==== Provided data ====

(** ** Reference behaviour of the pipeline *)

(** What [run_pipeline] adds to the world: the key it leaves in the
    genai module (when [summarize_text] runs), the elements it draws
    and the requests it sends, from the document's text ([pdf_text])
    and the libraries' answers. *)
Definition pipeline_effect (api_key model_name : string) (file : bytes)
    : option string * list Element * list Request :=
  let read := [SpinnerStart reading_spinner; SpinnerEnd] in
  match Extractor.pdf_text file with
  | inl msg =>
      (None, [SpinnerStart reading_spinner;
              ErrorBox (Extractor.extract_error_prefix ++ msg); SpinnerEnd], [])
  | inr text =>
      if str_truthy text then
        let sp := SpinnerStart (model_name ++ summarizing_suffix) in
        match generative_model model_name with
        | inl msg =>
            (Some api_key,
             read ++ [sp; ErrorBox (Summarizer.api_error_prefix ++ msg); SpinnerEnd], [])
        | inr model =>
            let req := [Summarizer.summary_request api_key model text] in
            match Summarizer.reply_text (Some api_key) (model_name_of model)
                    (Prompt.build_prompt text) with
            | inl msg =>
                (Some api_key,
                 read ++ [sp; ErrorBox (Summarizer.api_error_prefix ++ msg); SpinnerEnd],
                 req)
            | inr sm =>
                (Some api_key,
                 read ++ [sp; SpinnerEnd] ++
                   (if str_truthy sm then [Subheader result_heading; Markdown sm] else []),
                 req)
            end
        end
      else (None, read, [])
  end%list.

(** The world [w] after an effect. *)
Definition apply_effect (w : World) (eff : option string * list Element * list Request)
    : World :=
  let '(key, els, reqs) := eff in
  mkWorld (match key with Some k => Some k | None => genai_api_key w end)
          (page w ++ els) (requests w ++ reqs).

Lemma run_pipeline_spec api_key model_name file w :
  run_pipeline api_key model_name file w =
  (Ret tt, apply_effect w (pipeline_effect api_key model_name file)).
Proof.
  unfold run_pipeline, pipeline_effect, bind at 1.
  rewrite run_spinner; cbv zeta. rewrite Extractor.extract_text_from_pdf_eq.
  destruct w as [k p rs]; unfold with_page, ret; simpl.
  destruct (Extractor.pdf_text file) as [msg|text]; simpl; [list_eq|].
  destruct (str_truthy text); simpl; [|list_eq].
  unfold bind at 1. rewrite run_spinner; cbv zeta.
  rewrite Summarizer.summarize_text_eq. unfold Summarizer.with_error, with_page; simpl.
  destruct (generative_model model_name) as [msg|model]; simpl; [list_eq|].
  destruct (Summarizer.reply_text _ _ _) as [msg|sm]; simpl; [list_eq|].
  destruct (str_truthy sm); unfold st_subheader, st_markdown, emit, modify, bind, with_page;
    simpl; list_eq.
Qed.

(** ** Reference behaviour of one run *)

Definition blocked_page : list Element :=
  [Title app_title; SidebarHeader sidebar_title; SidebarError admin_message].

Definition ready_page : list Element :=
  [Title app_title; SidebarHeader sidebar_title;
   Selectbox model_label model_options; FileUploader uploader_label "pdf";
   Button button_label].

(** What one run does to the world, by cases on the secret, the click
    and the upload. *)
Definition script_result (s : Session) (w : World) : World :=
  let blocked := mkWorld (genai_api_key w) blocked_page (requests w) in
  let ready := mkWorld (genai_api_key w) ready_page (requests w) in
  match secret_api_key s with
  | Some key =>
      if str_truthy key then
        if clicked s then
          match uploaded s with
          | Some file =>
              apply_effect ready (pipeline_effect key (model_id (selected_model s)) file)
          | None => with_page ready (ready_page ++ [WarningBox upload_warning])
          end
        else ready
      else blocked
  | None => blocked
  end.

Lemma run_app_script_blocked s w :
  opt_str_truthy (secret_api_key s) = false ->
  app_script s (with_page w []) =
  (Raise StopException, mkWorld (genai_api_key w) blocked_page (requests w)).
Proof.
  intros Hk. unfold app_script. cbv zeta. rewrite Hk. reflexivity.
Qed.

====

### Task objective
What is needed here is every record above, repeated exactly.

### Response
(** ** Reference behaviour of the pipeline *)

(** What [run_pipeline] adds to the world: the key it leaves in the
    genai module (when [summarize_text] runs), the elements it draws
    and the requests it sends, from the document's text ([pdf_text])
    and the libraries' answers. *)
Definition pipeline_effect (api_key model_name : string) (file : bytes)
    : option string * list Element * list Request :=
  let read := [SpinnerStart reading_spinner; SpinnerEnd] in
  match Extractor.pdf_text file with
  | inl msg =>
      (None, [SpinnerStart reading_spinner;
              ErrorBox (Extractor.extract_error_prefix ++ msg); SpinnerEnd], [])
  | inr text =>
      if str_truthy text then
        let sp := SpinnerStart (model_name ++ summarizing_suffix) in
        match generative_model model_name with
        | inl msg =>
            (Some api_key,
             read ++ [sp; ErrorBox (Summarizer.api_error_prefix ++ msg); SpinnerEnd], [])
        | inr model =>
            let req := [Summarizer.summary_request api_key model text] in
            match Summarizer.reply_text (Some api_key) (model_name_of model)
                    (Prompt.build_prompt text) with
            | inl msg =>
                (Some api_key,
                 read ++ [sp; ErrorBox (Summarizer.api_error_prefix ++ msg); SpinnerEnd],
                 req)
            | inr sm =>
                (Some api_key,
                 read ++ [sp; SpinnerEnd] ++
                   (if str_truthy sm then [Subheader result_heading; Markdown sm] else []),
                 req)
            end
        end
      else (None, read, [])
  end%list.

(** The world [w] after an effect. *)
Definition apply_effect (w : World) (eff : option string * list Element * list Request)
    : World :=
  let '(key, els, reqs) := eff in
  mkWorld (match key with Some k => Some k | None => genai_api_key w end)
          (page w ++ els) (requests w ++ reqs).

Lemma run_pipeline_spec api_key model_name file w :
  run_pipeline api_key model_name file w =
  (Ret tt, apply_effect w (pipeline_effect api_key model_name file)).
Proof.
  unfold run_pipeline, pipeline_effect, bind at 1.
  rewrite run_spinner; cbv zeta. rewrite Extractor.extract_text_from_pdf_eq.
  destruct w as [k p rs]; unfold with_page, ret; simpl.
  destruct (Extractor.pdf_text file) as [msg|text]; simpl; [list_eq|].
  destruct (str_truthy text); simpl; [|list_eq].
  unfold bind at 1. rewrite run_spinner; cbv zeta.
  rewrite Summarizer.summarize_text_eq. unfold Summarizer.with_error, with_page; simpl.
  destruct (generative_model model_name) as [msg|model]; simpl; [list_eq|].
  destruct (Summarizer.reply_text _ _ _) as [msg|sm]; simpl; [list_eq|].
  destruct (str_truthy sm); unfold st_subheader, st_markdown, emit, modify, bind, with_page;
    simpl; list_eq.
Qed.

(** ** Reference behaviour of one run *)

Definition blocked_page : list Element :=
  [Title app_title; SidebarHeader sidebar_title; SidebarError admin_message].

Definition ready_page : list Element :=
  [Title app_title; SidebarHeader sidebar_title;
   Selectbox model_label model_options; FileUploader uploader_label "pdf";
   Button button_label].

(** What one run does to the world, by cases on the secret, the click
    and the upload. *)
Definition script_result (s : Session) (w : World) : World :=
  let blocked := mkWorld (genai_api_key w) blocked_page (requests w) in
  let ready := mkWorld (genai_api_key w) ready_page (requests w) in
  match secret_api_key s with
  | Some key =>
      if str_truthy key then
        if clicked s then
          match uploaded s with
          | Some file =>
              apply_effect ready (pipeline_effect key (model_id (selected_model s)) file)
          | None => with_page ready (ready_page ++ [WarningBox upload_warning])
          end
        else ready
      else blocked
  | None => blocked
  end.

Lemma run_app_script_blocked s w :
  opt_str_truthy (secret_api_key s) = false ->
  app_script s (with_page w []) =
  (Raise StopException, mkWorld (genai_api_key w) blocked_page (requests w)).
Proof.
  intros Hk. unfold app_script. cbv zeta. rewrite Hk. reflexivity.
Qed.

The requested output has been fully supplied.